Through evidence-based design, rooftop gardens promote the health and well-being of patients and visitors, in addition to tailored amenities for specific patient populations – contributing to the reduction of staff stress and absenteeism and providing overall restoration of green space in urban environments. As Associate and Discipline Lead of Dunaway’s Planning + Landscape Architecture team, Anita Beard, PLA, ASLA, notes, “providing a place to retreat outside of the hospital room as a family is important. Privacy, safety, color, textures, and inclusiveness are key components in creating play and garden areas that will be engaging and exciting for both children and adults.”

While these spaces may be innovative and engaging, they aren’t exactly new to the healthcare industry. Florence Nightingale, best known as the founder of modern nursing was a champion of outdoor spaces such as these, and in the 19th century, hospital gardens were considered an important part of the therapeutic regimen. But don’t just take Florence’s word for it. Studies have shown that a rooftop garden demonstrates many environmental, visual, and societal benefits. Let’s break them down:

  • Environmental Benefits: In terms of the environmental benefits, a rooftop garden can capture as much as 75% of water run-off. Why is this important? Because this minimizes the amount of nitrogen entering the watershed, according to water quality tests. Additionally, there are temperature and energy benefits to these locations. The average rooftop temperature can be lowered by as much as 40 degrees with a garden compared to a traditional blacktop roof in the summertime heat, in addition to allowing for the overall building’s energy to be reduced by 10% use in winter months.
  • Visual + Social Benefits: The plantings and artistic elements featured on rooftop gardens provide stimulus and interest for patients, families, and guests.
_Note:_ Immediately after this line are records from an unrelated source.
(** * Verification of the grievance classifier (rag-classifier)

    A shallow embedding of [rag-classifier/app.py] (class [RAGClassifier])
    and of [rag-classifier/enhanced_app.py] (class [EnhancedRAGClassifier]),
    with the properties of the design specification proved about it.

    Modelling conventions.
    - A Python [str] is a list of Unicode code points ([PyStr.str]).  The
      Unicode tables of the interpreter ([str.lower], [str.isalnum],
      [str.isspace], [str.isdecimal]) are library data, not code of the
      repository: they are section variables, and the few facts a proof
      needs about them are section hypotheses.  [Ascii7] gives the ASCII
      fragment of the tables, with which every definition can be evaluated.
    - A finite Python [float] is an exact rational ([Q]): [min], [max], [/]
      and the comparisons are the ones of the source, rounding is not
      modelled.  The numbers [json.loads] builds besides are modelled too:
      an [int] of any size, whose conversion to [float] raises
      [OverflowError] from [2^1024 - 2^970] on, and the floats [NaN],
      [Infinity] and [-Infinity].
    - A dictionary is an association list in insertion order.
    - Exceptions and the outbound call to the text-generation service are
      made explicit by a small monad that threads the trace of calls. *)

From Stdlib Require Import List NArith ZArith QArith Qminmax Bool Lia.
From Stdlib Require Import String Ascii.
Import ListNotations.

Set Implicit Arguments.
Set Warnings "-register-all".

(* ================================================================= *)
(** ** Python strings *)

Module PyStr.

(** A code point. *)
Definition char := N.

(** A Python [str]. *)
Definition str := list char.

(** A string literal of the source. *)
Definition lit (s : string) : str :=
  List.map N_of_ascii (list_ascii_of_string s).

Arguments lit : simpl never.

Definition SPACE : char := 32%N.
Definition UNDERSCORE : char := 95%N.

Definition char_eqb (a b : char) : bool := N.eqb a b.

Fixpoint eqb (a b : str) : bool :=
  match a, b with
  | [], [] => true
  | x :: a', y :: b' => char_eqb x y && eqb a' b'
  | _, _ => false
  end.

(** [s.startswith(p)] *)
Fixpoint startswith (p s : str) : bool :=
  match p, s with
  | [], _ => true
  | _ :: _, [] => false
  | x :: p', y :: s' => char_eqb x y && startswith p' s'
  end.

(** [sub in s] on strings: [sub] occurs as a contiguous substring. *)
Fixpoint contains (sub s : str) : bool :=
  startswith sub s
  || match s with
     | [] => false
     | _ :: s' => contains sub s'
     end.

(** [x in l] on a list of strings. *)
Definition mem (x : str) (l : list str) : bool := existsb (eqb x) l.

(** [sep.join(ws)] *)
Fixpoint join (sep : str) (ws : list str) : str :=
  match ws with
  | [] => []
  | [w] => w
  | w :: ws' => w ++ sep ++ join sep ws'
  end.

Section Tables.

(** The interpreter's Unicode tables. *)
Variable uni_lower : str -> str.       (* str.lower() *)
Variable uni_isalnum : char -> bool.   (* str.isalnum() on one character *)
Variable uni_isspace : char -> bool.   (* str.isspace() on one character *)

(** The class [\w] of [re] on [str] patterns: alphanumeric or underscore. *)
Definition re_word (c : char) : bool :=
  uni_isalnum c || char_eqb c UNDERSCORE.

(** The class [\s] of [re] on [str] patterns. *)
Definition re_space (c : char) : bool := uni_isspace c.

(** [re.sub(r'[^\w\s]', ' ', text)] *)
Definition re_sub_nonword (text : str) : str :=
  List.map (fun c => if re_word c || re_space c then c else SPACE) text.

(** [s.split()]: the maximal runs of non-whitespace characters. *)
Fixpoint split (s : str) : list str :=
  match s with
  | [] => []
  | c :: s' =>
      if uni_isspace c then split s'
      else match s' with
           | [] => [[c]]
           | d :: _ =>
               if uni_isspace d then [c] :: split s'
               else match split s' with
                    | w :: ws => (c :: w) :: ws
                    | [] => [[c]]
                    end
           end
  end.

(** [s.lstrip()] *)
Fixpoint lstrip (s : str) : str :=
  match s with
  | [] => []
  | c :: s' => if uni_isspace c then lstrip s' else s
  end.

(** [s.strip()] *)
Definition strip (s : str) : str := rev (lstrip (rev (lstrip s))).

(** [RAGClassifier.preprocess_text] (app.py):
<<
    if not text: return ""
    text = text.lower()
    text = re.sub(r'[^\w\s]', ' ', text)
    text = ' '.join(text.split())
>> *)
Definition preprocess_text (text : str) : str :=
  match text with
  | [] => []
  | _ :: _ =>
      let text := uni_lower text in
      let text := re_sub_nonword text in
      join [SPACE] (split text)
  end.

(** *** Facts about [split] and [join] *)

(** A word as [split] produces them: not empty, no whitespace in it. *)
Definition is_token (w : str) : Prop :=
  w <> [] /\ forall c, In c w -> uni_isspace c = false.

Lemma split_tokens (s : str) : Forall is_token (split s).
Proof.
  induction s as [|c s IH]; simpl; [constructor|].
  destruct (uni_isspace c) eqn:Hc; [exact IH|].
  assert (Hone : is_token [c]).
  { split; [discriminate|]. intros x [<-|[]]. exact Hc. }
  destruct s as [|d s']; [constructor; [exact Hone|constructor]|].
  destruct (uni_isspace d) eqn:Hd.
  - constructor; [exact Hone|exact IH].
  - destruct (split (d :: s')) as [|w ws] eqn:E.
    + constructor; [exact Hone|constructor].
    + inversion IH as [|? ? [Hw1 Hw2] Hws]; subst.
      constructor; [|exact Hws].
      split; [discriminate|].
      intros x [<-|Hx]; [exact Hc|apply Hw2, Hx].
Qed.

Lemma split_chars (s : str) (w : str) (c : char) :
  In w (split s) -> In c w -> In c s.
Proof.
  revert w. induction s as [|a s IH]; simpl; intros w Hw Hc; [contradiction|].
  destruct (uni_isspace a) eqn:Ha.
  - right. eapply IH; eauto.
  - destruct s as [|d s'].
    + destruct Hw as [<-|[]]. destruct Hc as [<-|[]]. now left.
    + destruct (uni_isspace d) eqn:Hd.
      * destruct Hw as [<-|Hw].
        -- destruct Hc as [<-|[]]. now left.
        -- right. eapply IH; eauto.
      * destruct (split (d :: s')) as [|w0 ws] eqn:E.
        -- destruct Hw as [<-|[]]. destruct Hc as [<-|[]]. now left.
        -- destruct Hw as [<-|Hw].
           ++ destruct Hc as [<-|Hc]; [now left|].
              right. apply (IH w0); [now left|exact Hc].
           ++ right. apply (IH w); [now right|exact Hc].
Qed.

Lemma split_nil_iff_join_nil (s : str) :
  join [SPACE] (split s) = [] <-> split s = [].
Proof.
  split; [|intros ->; reflexivity].
  pose proof (split_tokens s) as H.
  destruct (split s) as [|w ws]; [reflexivity|].
  inversion H as [|? ? [Hw _] _]; subst.
  destruct w; [congruence|].
  destruct ws; simpl; discriminate.
Qed.

Section SplitJoin.

Hypothesis space_isspace : uni_isspace SPACE = true.

Lemma split_cons2 (c d : char) (s : str) :
  uni_isspace c = false -> uni_isspace d = false ->
  split (c :: d :: s) =
  match split (d :: s) with
  | w :: ws => (c :: w) :: ws
  | [] => [[c]]
  end.
Proof.
  intros Hc Hd.
  change (split (c :: d :: s))
    with (if uni_isspace c then split (d :: s)
          else if uni_isspace d then [c] :: split (d :: s)
               else match split (d :: s) with
                    | w :: ws => (c :: w) :: ws
                    | [] => [[c]]
                    end).
  now rewrite Hc, Hd.
Qed.

Lemma split_token_app_space (w rest : str) :
  is_token w ->
  split (w ++ SPACE :: rest) = w :: split rest.
Proof.
  intros [Hne Hns].
  induction w as [|c w IH]; [congruence|].
  assert (Hc : uni_isspace c = false) by (apply Hns; now left).
  destruct w as [|d w'].
  - simpl. rewrite Hc, space_isspace. reflexivity.
  - assert (Hd : uni_isspace d = false) by (apply Hns; right; now left).
    change ((c :: d :: w') ++ SPACE :: rest)
      with (c :: d :: (w' ++ SPACE :: rest)).
    rewrite split_cons2 by assumption.
    change (d :: w' ++ SPACE :: rest)
      with ((d :: w') ++ SPACE :: rest).
    rewrite IH; [reflexivity|discriminate|].
    intros x Hx. apply Hns. now right.
Qed.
One such space is the Happy Heart Sculpture Garden at Cook Children’s Medical Center in Fort Worth, Texas. Dunaway’s Planning + Landscape Architecture team partnered with Cook Children’s to design the unique space, which wraps around the third-floor roof of the Medical Center’s South Tower and offers dynamic views from patient rooms. Surrounded by artwork, the garden features sculptures designed to represent the physical, mental, and spiritual components contributing to a “Happy Heart.”

In contrast to the hospitals themselves, unique spaces such as these provide a reprieve from the stress families may be encountering during their hospital stay and feature artistic elements designed to give patients and healthcare workers a place to think, pray, or even to grieve. Beyond the chaos of the white walls, these unique gardens provide a breath of fresh air and a much-needed respite from all that’s going on inside.